(* ===== verification/SimKernel.v ===== *)
(** A concrete kernel.

    [sim] is a small executable operating system whose state is the abstract
    view itself and a script of limits: every transfer takes the next limit,
    moves at most that many bytes (at least one), and fails when the limit is
    [-1]; an exhausted script means full transfers. It satisfies every law of
    [LawfulKernel], so the hypotheses of the development can be met, and the
    concrete runs of the program are evaluated on it. *)

From S2P Require Import Prelude Kernel.

Record sim := Sim { s_view : view; s_limits : list Z; s_errno : Z; s_tty : Z }.

Definition set_view (f : view → view) (s : sim) : sim :=
  Sim (f (s_view s)) (s_limits s) (s_errno s) (s_tty s).

(** Take the next limit. *)
Definition next_limit : M sim Z := λ s,
  match s_limits s with
  | [] => (Done (size_max - 1), s)
  | l :: ls => (Done l, Sim (s_view s) ls (s_errno s) (s_tty s))
  end.

Definition set_errno (e : Z) : M sim unit := λ s,
  (Done (), Sim (s_view s) (s_limits s) e (s_tty s)).

Definition get_view : M sim view := λ s, (Done (s_view s), s).

Definition update (f : view → view) : M sim unit := λ s, (Done (), set_view f s).

(** How many of [n] bytes a transfer with limit [l] moves. *)
Definition granted (l n : Z) : Z := (1 `max` l) `min` n.

(** Move up to [len] of the bytes [a], telling [k] how many. *)
Definition transfer (len : Z) (a : bytes) (k : Z → view → view) : M sim Z :=
  l ← next_limit;
  if l =? -1 then _ ← set_errno 5; mret (-1)
  else
    let n := granted l (len `min` lenZ a) in
    _ ← update (k n); mret n.

Definition sim_move (i o len : Z) : M sim Z :=
  v ← get_view;
  match avail i v with
  | None => _ ← set_errno 9; mret (-1)
  | Some a =>
      match v_fds v !! i, a with
      | Some (OPipeR _), [] => λ s, (Blocked, s)
      | _, _ => transfer len a (λ n v, deliver o (takeZ n a) (consume i n v))
      end
  end.

Definition next_key {A} (m : gmap Z A) : Z := 1 + foldr Z.max 2 (map_to_list m).*1.

(** The object a path names: a file of the system, or an entry of an open
    directory; the descriptor [AT_FDCWD] is the working directory. *)
Definition entry_named (name : string) (d : directory) : option object :=
  snd <$> List.find (λ e, bool_decide (e.1 = name)) (concat d).

Definition named_at (dir : Z) (path : string) (v : view) : option fdobj :=
  match (if dir =? AT_FDCWD then v_fs v !! path else None), v_fds v !! dir with
  | Some c, _ => Some (OFile c 0)
  | None, Some (ODir all _) => entry_named path all ≫= open_object
  | None, _ => None
  end.

#[global] Instance sim_kernel : Kernel sim := {|
  sys_write fd d :=
    if fd =? STDOUT_FILENO then transfer (lenZ d) d (λ n, emit (takeZ n d))
    else (_ ← set_errno 9; mret (-1));
  sys_pread fd count off :=
    v ← get_view;
    match v_fds v !! fd with
    | Some (OFile c _) =>
        l ← next_limit;
        if l =? -1 then _ ← set_errno 5; mret (-1, [])
        else let bs := takeZ (granted l (count `min` lenZ (dropZ off c))) (dropZ off c) in
             mret (lenZ bs, bs)
    | _ => _ ← set_errno 9; mret (-1, [])
    end;
  sys_splice i o len := sim_move i o len;
  sys_copy_file_range i o len := sim_move i o len;
  sys_sendfile o i off count :=
    v ← get_view;
    match v_fds v !! i with
    | Some (OFile c _) =>
        transfer count (dropZ off c) (λ n, deliver o (takeZ n (dropZ off c)))
    | _ => _ ← set_errno 9; mret (-1)
    end;
  sys_pipe :=
    v ← get_view;
    let r := next_key (v_fds v) in
    let p := next_key (v_pipes v) in
    _ ← update (λ v, set_pipes (insert p [])
                  (set_fds (λ m, <[r := OPipeR p]> (<[r + 1 := OPipeW p]> m)) v));
    mret (0, (r, r + 1));
  sys_setpipe_sz fd sz := mret (if (0 <? sz) && (sz <? 2 ^ 31) then sz else -1);
  sys_openat dir path flags :=
    v ← get_view;
    match named_at dir path v with
    | Some o =>
        let fd := next_key (v_fds v) in
        _ ← update (set_fds (insert fd o)); mret fd
    | None => _ ← set_errno 2; mret (-1)
    end;
  sys_close fd := _ ← update (set_fds (delete fd)); mret 0;
  sys_statx fd :=
    v ← get_view;
    if fd =? STDOUT_FILENO then mret (0, Statx 0 (v_out_mode v))
    else match v_fds v !! fd with
         | Some (OFile c _) => mret (0, Statx (lenZ c) 33188)
         | _ => _ ← set_errno 9; mret (-1, Statx 0 0)
         end;
  sys_fadvise fd off len advice := mret 0;
  sys_isatty fd := λ s,
    (Done (if (s_tty s =? 1) && S_ISCHR (v_out_mode (s_view s)) then 1 else 0), s);
  sys_mmap size fd :=
    v ← get_view;
    match v_fds v !! fd with
    | Some (OFile c _) =>
        l ← next_limit;
        if (l =? -1) || (size <=? 0) then _ ← set_errno 22; mret (MAP_FAILED, [])
        else mret (4096, takeZ size c)
    | _ => _ ← set_errno 9; mret (MAP_FAILED, [])
    end;
  sys_munmap ptr size := mret 0;
  std_cout d := update (emit d);
  errno := s_errno;
  strerror e := "errno " +:+ pretty e
|}.

Lemma next_key_fresh {A} (m : gmap Z A) k : next_key m ≤ k → m !! k = None ∧ 3 ≤ k.
Proof.
  intros Hk.
  assert (Hmax : ∀ l x, x ∈ l → x ≤ foldr Z.max 2 l).
  { intros l. induction l as [|y l IH]; intros x; [by rewrite elem_of_nil|].
    rewrite elem_of_cons. simpl. intros [->|?%IH]; lia. }
  assert (H2 : ∀ l, 2 ≤ foldr Z.max 2 l).
  { intros l. induction l; simpl; lia. }
  unfold next_key in Hk. split.
  - destruct (m !! k) as [a|] eqn:E; [|done].
    assert (k ∈ (map_to_list m).*1) as Hin.
    { apply list_elem_of_fmap. exists (k, a). by rewrite elem_of_map_to_list. }
    apply Hmax in Hin. lia.
  - specialize (H2 (map_to_list m).*1). lia.
Qed.

Lemma transfer_law len a k (s : sim) :
  0 < len →
  wp (transfer len a k) s (returns (λ n s',
    (n = -1 ∧ s_view s' = s_view s) ∨
    (0 ≤ n ≤ len `min` lenZ a ∧ (n = 0 → a = []) ∧ s_view s' = k n (s_view s)))).
Proof.
  intros Hlen. unfold transfer, wp, mbind, M_bind, next_limit, granted.
  destruct s as [v [|l ls] e t]; simpl; [|destruct (Z.eqb_spec l (-1)); simpl; [auto|]];
    right; pose proof (lenZ_nonneg a); (split_and!; [lia|lia| |done]);
    intros; apply lenZ_nil_inv; lia.
Qed.

Lemma sim_move_law i o len a (s : sim) :
  avail i (s_view s) = Some a → 0 < len →
  (a ≠ [] ∨ ∃ c p, v_fds (s_view s) !! i = Some (OFile c p)) →
  wp (sim_move i o len) s (returns (λ n s', moved i o len a (s_view s) n (s_view s'))).
Proof.
  intros Ha Hlen Hne. unfold sim_move, wp, mbind, M_bind, get_view. simpl. rewrite Ha.
  pose proof (transfer_law len a (λ n v, deliver o (takeZ n a) (consume i n v)) s Hlen) as Ht.
  destruct (v_fds (s_view s) !! i) as [[]|], a; try exact Ht.
  destruct Hne as [|(c & q & ?)]; congruence.
Qed.

#[global] Instance sim_lawful : LawfulKernel sim.
Proof.
  refine (Build_LawfulKernel _ _ s_view _ _ _ _ _ _ _ _ _ _ _ _ _ _ _ _ _ _ _).
  - intros d s Hd. simpl. eapply wp_returns_mono.
    { apply transfer_law. destruct d; [done|range]. }
    intros n s' [?|(Hn & H0 & ?)]; [auto|].
    right. split; [|done]. destruct (decide (n = 0)) as [->|]; [by destruct (Hd (H0 eq_refl))|lia].
  - intros fd count off c p s [Hf _] Hcount Hoff. simpl.
    unfold wp, mbind, M_bind, get_view, next_limit. simpl. rewrite Hf.
    pose proof (lenZ_nonneg (dropZ off c)).
    destruct s as [v [|l ls] e t]; simpl in *;
      [|destruct (Z.eqb_spec l (-1)); simpl; [auto|]]; (split; [done|right]).
    all: unfold granted; rewrite lenZ_takeZ by lia; split_and!; try lia; [f_equal; lia|].
    all: intros; apply lenZ_nil_inv; lia.
  - intros fd c p len s [Hf ?] Hlen. apply sim_move_law; [unfold avail; by rewrite Hf|done|eauto].
  - intros fd c p r q len s [Hf ?] _ Hlen.
    apply sim_move_law; [unfold avail; by rewrite Hf|done|eauto].
  - intros r q b len s (p & Hr & _ & Hb & _) Hne Hlen.
    apply sim_move_law; [unfold avail; by rewrite Hr|done|auto].
  - intros r q len s (p & Hr & _ & Hb & _) Hlen. simpl.
    unfold sim_move, wp, mbind, M_bind, get_view, avail. simpl. rewrite Hr, Hb. auto.
  - intros fd c p len s [Hf ?] Hlen. apply sim_move_law; [unfold avail; by rewrite Hf|done|eauto].
  - intros fd c p off count s [Hf _] Hc Hoff. simpl.
    unfold wp, mbind, M_bind, get_view. simpl. rewrite Hf.
    apply (transfer_law count (dropZ off c)
             (λ n, deliver STDOUT_FILENO (takeZ n (dropZ off c))) s Hc).
  - intros s. unfold wp. simpl. right.
    pose proof (next_key_fresh (v_fds (s_view s)) _ (Z.le_refl _)) as [? ?].
    pose proof (next_key_fresh (v_fds (s_view s)) (next_key (v_fds (s_view s)) + 1)
                  ltac:(lia)) as [? ?].
    pose proof (next_key_fresh (v_pipes (s_view s)) _ (Z.le_refl _)) as [? ?].
    unfold STDOUT_FILENO. split_and!; try done; try lia. eauto.
  - intros fd sz s Hsz. simpl. apply wp_ret. simpl. split; [done|].
    destruct (Z.ltb_spec 0 sz), (Z.ltb_spec sz (2 ^ 31)); simpl; auto with lia.
  - intros path flags c s Hc. unfold wp. simpl. unfold mbind, M_bind, get_view. simpl.
    unfold named_at. simpl. rewrite Hc. simpl. right.
    pose proof (next_key_fresh (v_fds (s_view s)) _ (Z.le_refl _)) as [? ?].
    unfold STDOUT_FILENO. split_and!; try done; try lia.
  - done.
  - intros fd c p s (Hf & _ & Hne). unfold wp. simpl. unfold mbind, M_bind, get_view. simpl.
    destruct (Z.eqb_spec fd STDOUT_FILENO); [done|]. by rewrite Hf.
  - done.
  - done.
  - intros s. unfold wp. simpl. split; [done|].
    destruct (s_tty s =? 1), (S_ISCHR (v_out_mode (s_view s))); simpl; auto.
  - intros fd c p size s [Hf _]. unfold wp. simpl.
    unfold mbind, M_bind, get_view, next_limit. simpl. rewrite Hf.
    destruct s as [v [|l ls] e t]; simpl in *.
    + destruct (Z.leb_spec size 0); simpl; (split; [done|]); [auto|]. right. done.
    + destruct (Z.eqb_spec l (-1)), (Z.leb_spec size 0); simpl; (split; [done|]); auto.
      right. done.
  - done.
  - done.
Defined.

(** ** A kernel without short transfers

    The same operating system with its script of limits thrown away before
    every call: every transfer is as large as the data allows. *)
Record eager := Eager { e_sim : sim }.

Definition unlimited (s : sim) : sim := Sim (s_view s) [] (s_errno s) (s_tty s).

Definition eagerly {A} (m : M sim A) : M eager A := λ e,
  ((m (unlimited (e_sim e))).1, Eager (m (unlimited (e_sim e))).2).

#[global] Instance eager_kernel : Kernel eager := {|
  sys_write fd d := eagerly (sys_write fd d);
  sys_pread fd count off := eagerly (sys_pread fd count off);
  sys_splice i o len := eagerly (sys_splice i o len);
  sys_copy_file_range i o len := eagerly (sys_copy_file_range i o len);
  sys_sendfile o i off count := eagerly (sys_sendfile o i off count);
  sys_pipe := eagerly sys_pipe;
  sys_setpipe_sz fd sz := eagerly (sys_setpipe_sz fd sz);
  sys_openat dir path flags := eagerly (sys_openat dir path flags);
  sys_close fd := eagerly (sys_close fd);
  sys_statx fd := eagerly (sys_statx fd);
  sys_fadvise fd off len advice := eagerly (sys_fadvise fd off len advice);
  sys_isatty fd := eagerly (sys_isatty fd);
  sys_mmap size fd := eagerly (sys_mmap size fd);
  sys_munmap ptr size := eagerly (sys_munmap ptr size);
  std_cout d := eagerly (std_cout d);
  errno e := s_errno (e_sim e);
  strerror e := strerror (W := sim) e
|}.

Lemma wp_eagerly {A} (m : M sim A) e (P : A → eager → Prop) :
  wp m (unlimited (e_sim e)) (returns (λ a s, P a (Eager s))) → wp (eagerly m) e (returns P).
Proof. unfold wp, eagerly. simpl. by destruct (m _) as [[] s]. Qed.

(** A law of [sim] is a law of [eager]. *)
Ltac eager_law H :=
  apply wp_eagerly; eapply wp_returns_mono; [by apply H
    |let a := fresh in let Ha := fresh in intros a ? Ha;
     repeat match type of a with (_ * _)%type => destruct a as [? a] end; exact Ha].

#[global] Instance eager_lawful : LawfulKernel eager.
Proof.
  refine (Build_LawfulKernel _ _ (λ e, s_view (e_sim e)) _ _ _ _ _ _ _ _ _ _ _ _ _ _ _ _ _ _ _);
    intros.
  - eager_law (write_law d (unlimited (e_sim w))).
  - eager_law (pread_law fd count off c p (unlimited (e_sim w))).
  - eager_law (splice_file_out_law fd c p len (unlimited (e_sim w))).
  - eager_law (splice_file_pipe_law fd c p r q len (unlimited (e_sim w))).
  - eager_law (splice_pipe_out_law r q b len (unlimited (e_sim w))).
  - exact (splice_empty_pipe_law r q len (unlimited (e_sim w)) H H0).
  - eager_law (copy_file_range_law fd c p len (unlimited (e_sim w))).
  - eager_law (sendfile_law fd c p off count (unlimited (e_sim w))).
  - eager_law (pipe_law (unlimited (e_sim w))).
  - eager_law (setpipe_sz_law fd sz (unlimited (e_sim w))).
  - eager_law (openat_law path flags c (unlimited (e_sim w))).
  - eager_law (close_law fd (unlimited (e_sim w))).
  - eager_law (statx_file_law fd c p (unlimited (e_sim w))).
  - eager_law (statx_out_law (unlimited (e_sim w))).
  - eager_law (fadvise_law fd off len advice (unlimited (e_sim w))).
  - eager_law (isatty_law (unlimited (e_sim w))).
  - eager_law (mmap_law fd c p size (unlimited (e_sim w))).
  - eager_law (munmap_law ptr size (unlimited (e_sim w))).
  - eager_law (cout_law d (unlimited (e_sim w))).
Defined.

Lemma eager_splice fd c p q len (w : eager) :
  is_file fd c p (view_of w) → 0 < len → lenZ c < size_max →
  wp (sys_splice fd q len) w (returns (λ n _, n = len `min` lenZ (dropZ p c))).
Proof.
  intros (Hf & Hp & _) Hlen Hc. apply wp_eagerly. simpl.
  unfold wp, sim_move, mbind, M_bind, get_view, avail. simpl in *. rewrite Hf.
  pose proof (lenZ_dropZ p c Hp). pose proof (lenZ_nonneg c).
  simpl. unfold granted. unfold size_max in *. lia.
Qed.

= WHAT IS EXPECTED =
Find where the line with "sys_splice i o len := eagerly" sits in the material above, then copy exactly from it through the line with "- eager_law (pread_law". Add no other line.

= WRITTEN SOLUTION =
  sys_splice i o len := eagerly (sys_splice i o len);
  sys_copy_file_range i o len := eagerly (sys_copy_file_range i o len);
  sys_sendfile o i off count := eagerly (sys_sendfile o i off count);
  sys_pipe := eagerly sys_pipe;
  sys_setpipe_sz fd sz := eagerly (sys_setpipe_sz fd sz);
  sys_openat dir path flags := eagerly (sys_openat dir path flags);
  sys_close fd := eagerly (sys_close fd);
  sys_statx fd := eagerly (sys_statx fd);
  sys_fadvise fd off len advice := eagerly (sys_fadvise fd off len advice);
  sys_isatty fd := eagerly (sys_isatty fd);
  sys_mmap size fd := eagerly (sys_mmap size fd);
  sys_munmap ptr size := eagerly (sys_munmap ptr size);
  std_cout d := eagerly (std_cout d);
  errno e := s_errno (e_sim e);
  strerror e := strerror (W := sim) e
|}.

Lemma wp_eagerly {A} (m : M sim A) e (P : A → eager → Prop) :
  wp m (unlimited (e_sim e)) (returns (λ a s, P a (Eager s))) → wp (eagerly m) e (returns P).
Proof. unfold wp, eagerly. simpl. by destruct (m _) as [[] s]. Qed.

(** A law of [sim] is a law of [eager]. *)
Ltac eager_law H :=
  apply wp_eagerly; eapply wp_returns_mono; [by apply H
    |let a := fresh in let Ha := fresh in intros a ? Ha;
     repeat match type of a with (_ * _)%type => destruct a as [? a] end; exact Ha].

#[global] Instance eager_lawful : LawfulKernel eager.
Proof.
  refine (Build_LawfulKernel _ _ (λ e, s_view (e_sim e)) _ _ _ _ _ _ _ _ _ _ _ _ _ _ _ _ _ _ _);
    intros.
  - eager_law (write_law d (unlimited (e_sim w))).
  - eager_law (pread_law fd count off c p (unlimited (e_sim w))).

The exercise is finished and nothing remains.